Remote Sensing of Waikato Lakes
Allan, M. G. (2016). Remote Sensing of Waikato Lakes (ERI report). Hamilton, New Zealand: Environmental Research Institute, The University of Waikato.
Permanent Research Commons link: https://hdl.handle.net/10289/12821
This study explored and utilised existing remote sensing technology and algorithms to determine total suspended sediments (TSS) in lakes at a regional scale, producing a dataset quantifying spatial and temporal variability of remotely sensed TSS (including an experimental algorithm for chlorophyll a concentrations). The study processed Landsat 7 and 8 images from 1999 until the end of 2015. Statistical analysis included estimation of minimum, maximum, mean, range, and skewness of all Waikato lakes larger than 1 ha. The study demonstrated that the remote estimation of TSS within Waikato lakes is feasible and provides TSS estimations within the ranges of measured in situ TSS concentrations within most of the Waikato lakes except a small number of lakes with higher than expected estimated TSS concentrations (possible causes are identified including bottom reflection, and optical conditions not within the bounds of algorithm design).
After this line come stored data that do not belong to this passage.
(* ===== verification/Grep.v ===== *)
(** * grep (user/grep.c)

    The regular-expression matcher and the line loop.  A C string is the list of
    its characters without the NUL; [s[i]] is [nth i s 0], so the terminator is
    read as 0.  [matchhere] and [matchstar] call each other: a call takes one
    unit of fuel.  The theorems: the matcher decides the language of the pattern and
    always returns; [grep] prints exactly the matching lines, however the input
    arrives. *)

From stdpp Require Import base list.
From Stdlib Require Import ZArith Lia.
From S2P Require Import Prelude.
Open Scope Z_scope.


Definition CARET : Z := 94.
Definition DOLLAR : Z := 36.
Definition PERIOD : Z := 46.
Definition STAR : Z := 42.
Definition NEWLINE : Z := 10.

(** [s[i]]. *)
Definition ch (s : list Z) (i : nat) : Z := nth i s 0.

(** Whether the regular expression matches at the beginning of the text;
    [None] when the fuel is used up. *)
Fixpoint matchhere (re text : list Z) (fuel : nat) : option bool :=
  match fuel with
  | O => None
  | S fuel =>
      if ch re 0 =? 0 then Some true
      else if ch re 1 =? STAR then matchstar (ch re 0) (drop 2 re) text fuel
      else if (ch re 0 =? DOLLAR) && (ch re 1 =? 0) then Some (ch text 0 =? 0)
      else if negb (ch text 0 =? 0) && ((ch re 0 =? PERIOD) || (ch re 0 =? ch text 0))
      then matchhere (drop 1 re) (drop 1 text) fuel
      else Some false
  end
with matchstar (c : Z) (re text : list Z) (fuel : nat) : option bool :=
  match fuel with
  | O => None
  | S fuel =>
      match matchhere re text fuel with
      | None => None
      | Some true => Some true
      | Some false =>
          if negb (ch text 0 =? 0) && ((ch text 0 =? c) || (c =? PERIOD))
          then matchstar c re (drop 1 text) fuel
          else Some false
      end
  end.

(** The loop of [match] over the positions of the text. *)
Fixpoint match_loop (re text : list Z) (fuel : nat) : option bool :=
  match fuel with
  | O => None
  | S fuel =>
      match matchhere re text fuel with
      | None => None
      | Some true => Some true
      | Some false => if ch text 0 =? 0 then Some false else match_loop re (drop 1 text) fuel
      end
  end.
Definition match_re (re text : list Z) (fuel : nat) : option bool :=
  if ch re 0 =? CARET then matchhere (drop 1 re) text fuel else match_loop re text fuel.
(** Enough for any pattern and text: see [match_correct]. *)
Definition match_fuel (re text : list Z) : nat := length re + length text + 2.
Definition match_ (re text : list Z) : bool := default false (match_re re text (match_fuel re text)).

(** [strchr(s, c)]: the offset of the first [c] before the NUL. *)
Fixpoint strchr (s : list Z) (c : Z) : option nat :=
  match s with
  | [] => None
  | x :: s => if x =? 0 then None else if x =? c then Some O else S <$> strchr s c
  end.

(** The inner loop of [grep]: the bytes written, and what is left from [p] on. *)
Fixpoint grep_lines (pattern b : list Z) (fuel : nat) : list Z * list Z :=
  match fuel with
  | O => ([], b)
  | S fuel =>
      match strchr b NEWLINE with
      | None => ([], b)
      | Some q =>
          let line := take q b in
          let out := if match_ pattern line then line ++ [NEWLINE] else [] in
          let '(out', rest) := grep_lines pattern (drop (q + 1) b) fuel in
          (out ++ out', rest)
      end
  end.
(* ===== verification/VirtioSteps.v ===== *)
(** * The disk driver: every step keeps the invariant

    The steps of the owners of buffers, of the device, of the interrupt handler, and
    of a call of [virtio_disk_rw] from one point where the driver's lock is free to
    the next. *)

From stdpp Require Import base list gmap strings.
From Stdlib Require Import ZArith Lia.
From S2P Require Import Prelude Virtio VirtioSpec.
Open Scope Z_scope.


Lemma nth_insert_at {A} (l : list A) i x j d : nth j (<[i := x]> l) d = if decide (i = j /\ (j < length l)%nat) then x else nth j l d.
Proof.
  rewrite !nth_lookup. destruct (decide (i = j)) as [->|Hne]; [|rewrite list_lookup_insert_ne, decide_False by tauto; done].
  destruct (decide (j < length l)%nat) as [Hj|Hj]; [by rewrite list_lookup_insert_eq, decide_True|].
  rewrite list_insert_ge, decide_False by (try tauto; lia). done.
Qed.
Lemma nth_alter_at {A} (f : A -> A) (l : list A) i j d : nth j (alter f i l) d = if decide (i = j /\ (j < length l)%nat) then f (nth j l d) else nth j l d.
Proof.
  rewrite !nth_lookup, list_lookup_alter. destruct (decide (i = j)) as [->|Hne]; [|by rewrite decide_False by tauto].
  destruct (l !! j) as [x|] eqn:Hx; cbn.
  - rewrite decide_True; [done|]. split; [done|by eapply lookup_lt_Some].
  - rewrite decide_False; [done|]. intros [_ Hlt]. apply lookup_ge_None_1 in Hx. lia.
Qed.
Lemma nth_set_all {A} (a : A) l idx j d : j ∉ idx -> nth j (set_all a l idx) d = nth j l d.
Proof. intros Hj. by rewrite !nth_lookup, lookup_set_all, decide_False. Qed.
Lemma fmap_set_all {A B} (f : A -> B) a l idx : f <$> set_all a l idx = set_all (f a) (f <$> l) idx.
Proof. apply list_eq. intros j. rewrite list_lookup_fmap, !lookup_set_all, list_lookup_fmap. case_decide; [|done]. by destruct (l !! j). Qed.
Lemma cnt_insert_le l i : (cnt (<[i := false]> l) <= cnt l)%nat.
Proof.
  destruct (l !! i) as [[]|] eqn:E; [apply cnt_insert in E; lia|by rewrite list_insert_id|].
  rewrite list_insert_ge; [done|by apply lookup_ge_None_1].
Qed.

(** Blocks and sectors. *)
Lemma block_write f n m bs : length bs = Z.to_nat 1024 -> dread (dwrite f (2 * n) bs) (2 * m) = if decide (m = n) then bs else dread f (2 * m).
Proof.
  intros Hl. unfold dread, dwrite. destruct (decide (m = n)) as [->|Hne].
  - rewrite decide_True, decide_False, decide_True by lia. apply take_drop.
  - rewrite !decide_False by lia. done.
Qed.
Lemma sectors_write f n bs : sectors_ok f -> length bs = Z.to_nat 1024 -> sectors_ok (dwrite f n bs).
Proof.
  intros Hf Hl x. unfold dwrite. case_decide; [rewrite length_take, Hl; unfold SECT; lia|]. case_decide; [rewrite length_drop, Hl; unfold SECT; lia|apply Hf].
Qed.
Lemma length_dread f n : sectors_ok f -> length (dread f n) = Z.to_nat 1024.
Proof. intros Hf. unfold dread. rewrite length_app, !Hf. unfold SECT. lia. Qed.

Section Facts.
Context (x : vsys) (own : list (option nat)) (avq usq : list nat).
Hypothesis (I : vinv x own avq usq).
Local Abbreviation s := (sv x).
Local Abbreviation q := (avq ++ v_busy (sd x)).

Lemma free_true i : free s !! i = Some true <-> own !! i = Some None.
Proof.
  rewrite (iv_free _ _ _ _ I), list_lookup_fmap. destruct (own !! i) as [[t|]|]; cbn; split; congruence.
Qed.
Lemma free_false i t : own !! i = Some (Some t) -> free s !! i = Some false.
Proof. intros Hi. rewrite (iv_free _ _ _ _ I), list_lookup_fmap, Hi. done. Qed.
Lemma own_free i : free s !! i = Some false -> exists t, own !! i = Some (Some t).
Proof.
  rewrite (iv_free _ _ _ _ I), list_lookup_fmap. destruct (own !! i) as [[t|]|]; cbn; [by exists t|done|done].
Qed.
Lemma own_lt i o : own !! i = Some o -> (i < NUM)%nat.
Proof. intros Hi. rewrite <- (iv_own _ _ _ _ I). by eapply lookup_lt_Some. Qed.
Lemma free_length : length (free s) = NUM.
Proof. by rewrite (iv_free _ _ _ _ I), length_fmap, (iv_own _ _ _ _ I). Qed.

Lemma waiting_inv t r i0 : reqs s !! t = Some r -> q_pc r = Waiting i0 ->
  (q_b r < length (bufs s))%nat /\ (q_sleep r = None \/ q_sleep r = Some (ChBuf (q_b r)) /\ vb_disk (buf_at s (q_b r)) = 1) /\
  (exists i1 i2, chain_ok s own t r i0 i1 i2) /\ exists gt, sg x !! t = Some gt /\ phase_ok s (sd x) gt q usq r i0.
Proof. intros Hr Hpc. pose proof (iv_req _ _ _ _ I t r Hr) as H. unfold req_ok in H. by rewrite Hpc in H. Qed.
Lemma head_own t r h : reqs s !! t = Some r -> q_pc r = Waiting h -> own !! h = Some (Some t).
Proof. intros Hr Hpc. destruct (waiting_inv t r h Hr Hpc) as (_ & _ & (i1 & i2 & [[H _]%Forall_cons _ _ _ _ _ _ _]) & _). done. Qed.
Lemma head_unique t t' r r' h : reqs s !! t = Some r -> q_pc r = Waiting h -> reqs s !! t' = Some r' -> q_pc r' = Waiting h -> t = t'.
Proof. intros Hr Hpc Hr' Hpc'. pose proof (head_own _ _ _ Hr Hpc). pose proof (head_own _ _ _ Hr' Hpc'). congruence. Qed.
Lemma queued_own h : h ∈ q ++ usq -> exists t, own !! h = Some (Some t).
Proof. intros Hh. destruct (iv_heads _ _ _ _ I h Hh) as (t & r & Hr & Hpc). exists t. by eapply head_own. Qed.
Lemma queue_length : (length (q ++ usq) <= NUM)%nat.
Proof.
  rewrite <- (length_seq NUM 0). apply submseteq_length, NoDup_submseteq; [apply I|]. intros h Hh. destruct (queued_own h Hh) as [t Ht].
  apply elem_of_seq. apply own_lt in Ht. lia.
Qed.
Lemma buf_ok_at b : (b < length (bufs s))%nat -> vbuf_ok (buf_at s b).
Proof. intros Hb. unfold buf_at. apply Forall_nth; [apply I|done]. Qed.
Lemma sector_small b : (b < length (bufs s))%nat -> u32 (vb_blockno (buf_at s b) * 2) = 2 * vb_blockno (buf_at s b).
Proof. intros Hb. destruct (buf_ok_at b Hb) as [H _]. rewrite u32_small; lia. Qed.

(** Nothing the calls depend on changes. *)
Lemma agree_refl t r r' : same_call r r' -> agree s s (sd x) (sd x) (sg x) (sg x) own own q usq q usq t r r'.
Proof. intros Hc. split; try done. by left. Qed.
End Facts.

(** ** New calls, and what the owners of buffers do *)

Lemma inv_call s d g own avq usq b w : vinv (mk_sys s d g) own avq usq -> (b < length (bufs s))%nat -> unused s b (vb_blockno (buf_at s b)) ->
  vinv (mk_sys (set_reqs (reqs s ++ [mk_req b w Begin None]) s) d (g ++ [([], [])])) own avq usq.
Proof.
  intros I Hb Hu. pose proof (iv_g _ _ _ _ I) as Hg. cbn in Hg. split; try apply I; cbn [sv sd sg reqs set_reqs].
  - by rewrite !length_app, Hg.
  - intros h Hh. destruct (iv_heads _ _ _ _ I h Hh) as (t & r & Hr & Hpc). exists t, r. split; [by apply lookup_app_l_Some|done].
  - intros i t Hi. destruct (iv_owner _ _ _ _ I i t Hi) as (r & i0 & Hr & Hpc). exists r, i0. split; [by apply lookup_app_l_Some|done].
  - intros t r [Hr|[Hge Hr]]%lookup_app_Some.
    + eapply req_ok_agree; [|apply (iv_req _ _ _ _ I t r Hr)]. split; try done; [|apply same_call_refl|by left].
      cbn. rewrite lookup_app_l; [done|]. rewrite Hg. by eapply lookup_lt_Some.
    + apply list_lookup_singleton_Some in Hr as [_ <-]. cbn. split; [done|by left].
  - intros t t' r r' Hne [Hr|[Hge Hr]]%lookup_app_Some [Hr'|[Hge' Hr']]%lookup_app_Some Ha Ha'.
    + by apply (iv_excl _ _ _ _ I t t' r r').
    + apply list_lookup_singleton_Some in Hr' as [_ <-]. cbn. destruct (Hu t r Hr Ha). done.
    + apply list_lookup_singleton_Some in Hr as [_ <-]. cbn. destruct (Hu t' r' Hr' Ha') as [? ?]. split; apply not_eq_sym; assumption.
    + apply list_lookup_singleton_Some in Hr as [? <-]. apply list_lookup_singleton_Some in Hr' as [? <-]. lia.
Qed.

Lemma inv_owner s d g own avq usq b y : vinv (mk_sys s d g) own avq usq -> unused s b (vb_blockno y) -> vbuf_ok y ->
  vinv (mk_sys (set_bufs (<[b := y]> (bufs s)) s) d g) own avq usq.
Proof.
  intros I Hu Hy. assert (Hbuf : forall t r, reqs s !! t = Some r -> active r -> nth (q_b r) (<[b := y]> (bufs s)) vbuf0 = buf_at s (q_b r)).
  { intros t r Hr Ha. destruct (Hu t r Hr Ha) as [Hne _]. rewrite nth_insert_at, decide_False by (intros [? _]; congruence). done. }
  split; try apply I; cbn [sv sd sg bufs reqs set_bufs].
  - intros t r Hr. eapply req_ok_agree; [|apply (iv_req _ _ _ _ I t r Hr)]. split; try done; [cbn; by rewrite length_insert| |apply same_call_refl|by left].
    intros Ha. by eapply Hbuf.
  - intros t t' r r' Hne Hr Hr' Ha Ha'. unfold buf_at. cbn [bufs set_bufs]. rewrite (Hbuf t r), (Hbuf t' r') by done. by apply (iv_excl _ _ _ _ I t t' r r').
  - apply Forall_insert; [apply I|done].
Qed.

(** ** The device *)

Definition taken (s : vdisk) (d : vdev) : vdev :=
  mk_vdev (u16 (v_last d + 1)) (v_busy d ++ [nth (Z.to_nat (v_last d mod Z.of_nat NUM)) (avail_ring s) 0%nat]) (v_sect d).
Lemma inv_take s d g own h avq usq : vinv (mk_sys s d g) own (h :: avq) usq -> vinv (mk_sys s (taken s d) g) own avq usq.
Proof.
  intros I. pose proof (iv_avail _ _ _ _ I) as Ha. cbn in Ha.
  apply ring_pop in Ha as [Hh Ha]. unfold taken. rewrite Hh. assert (P : avq ++ v_busy d ++ [h] ≡ₚ (h :: avq) ++ v_busy d) by (rewrite app_assoc, <- Permutation_cons_append; done).
  split; try apply I; cbn [sv sd sg v_busy]; [done| | |].
  - rewrite P. apply I.
  - intros h' Hh'. apply (iv_heads _ _ _ _ I). by rewrite P in Hh'.
  - intros t r Hr. eapply req_ok_agree; [|apply (iv_req _ _ _ _ I t r Hr)]. split; try done; [|apply same_call_refl|by left].
    intros i _. cbn. by rewrite P.
Qed.

(** The state after the transfer of request [r] with head [h], and the disk. *)
Definition moved (r : req) (h : nat) (s : vdisk) (d : vdev) : vdisk :=
  let x := buf_at s (q_b r) in
  complete h h (if q_write r then s else set_bufs (alter (fun x => mk_vbuf (vb_blockno x) (vb_disk x) (block d (vb_blockno (buf_at s (q_b r))))) (q_b r) (bufs s)) s).
Definition moved_dev (r : req) (h : nat) (s : vdisk) (d : vdev) : vdev :=
  let x := buf_at s (q_b r) in
  mk_vdev (v_last d) (filter (fun y => y <> h) (v_busy d)) (if q_write r then dwrite (v_sect d) (2 * vb_blockno x) (vb_data x) else v_sect d).

Lemma perform_ok s d own t r h i1 i2 : chain_ok s own t r h i1 i2 -> perform h s d = Some (moved r h s d, moved_dev r h s d).
Proof.
  intros [_ _ _ H0 H1 H2 Ho _]. unfold perform. rewrite H0. cbn [d_addr d_next]. rewrite H1. cbn [d_addr d_next]. rewrite H2. cbn [d_addr d_next d_len].
  rewrite Ho. cbn [r_type r_sector]. unfold moved, moved_dev, block. destruct (q_write r); reflexivity.
Qed.

Lemma moved_buf r h s d b : buf_at (moved r h s d) b =
  if decide (q_b r = b /\ (b < length (bufs s))%nat) then
    (if q_write r then buf_at s b else mk_vbuf (vb_blockno (buf_at s b)) (vb_disk (buf_at s b)) (block d (vb_blockno (buf_at s (q_b r)))))
  else buf_at s b.
Proof.
  unfold moved, buf_at. destruct (q_write r); cbn [complete bufs set_used set_info set_bufs]; [by case_decide|]. rewrite nth_alter_at. done.
Qed.
Lemma moved_blockno r h s d b : vb_blockno (buf_at (moved r h s d) b) = vb_blockno (buf_at s b).
Proof. rewrite moved_buf. case_decide; [|done]. by destruct (q_write r). Qed.
Lemma moved_block r h s d m : length (vb_data (buf_at s (q_b r))) = Z.to_nat 1024 -> block (moved_dev r h s d) m =
  if decide (m = vb_blockno (buf_at s (q_b r)) /\ q_write r = true) then vb_data (buf_at s (q_b r)) else block d m.
Proof.
  intros Hl. unfold block, moved_dev. cbn [v_sect]. destruct (q_write r); [|by rewrite decide_False by (intros [_ ?]; done)].
  rewrite block_write by done. by repeat case_decide; naive_solver.
Qed.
The study also demonstrated the ability of using remote sensing data to estimate and quantify variability of TSS over a large range of both within and between lakes. This spatial variation appeared to be driven by both geomorphic and abiotic factions, including turbid inflows and resuspension from the lakebed. The derived dataset maybe helpful to elucidate a better understanding of water quality variability and ultimately better understand implications for lake management. It is recommended that detailed in situ data be captured at the time of satellite overpass to further assess and improve the accuracy of the methods derived within the present study. The recent launch of Sentinel 2a (10 m resolution) will provide greater spatial and temporal coverage satellite imagery with a similar spectral resolution to Landsat 8 (30 m resolution) in the near future.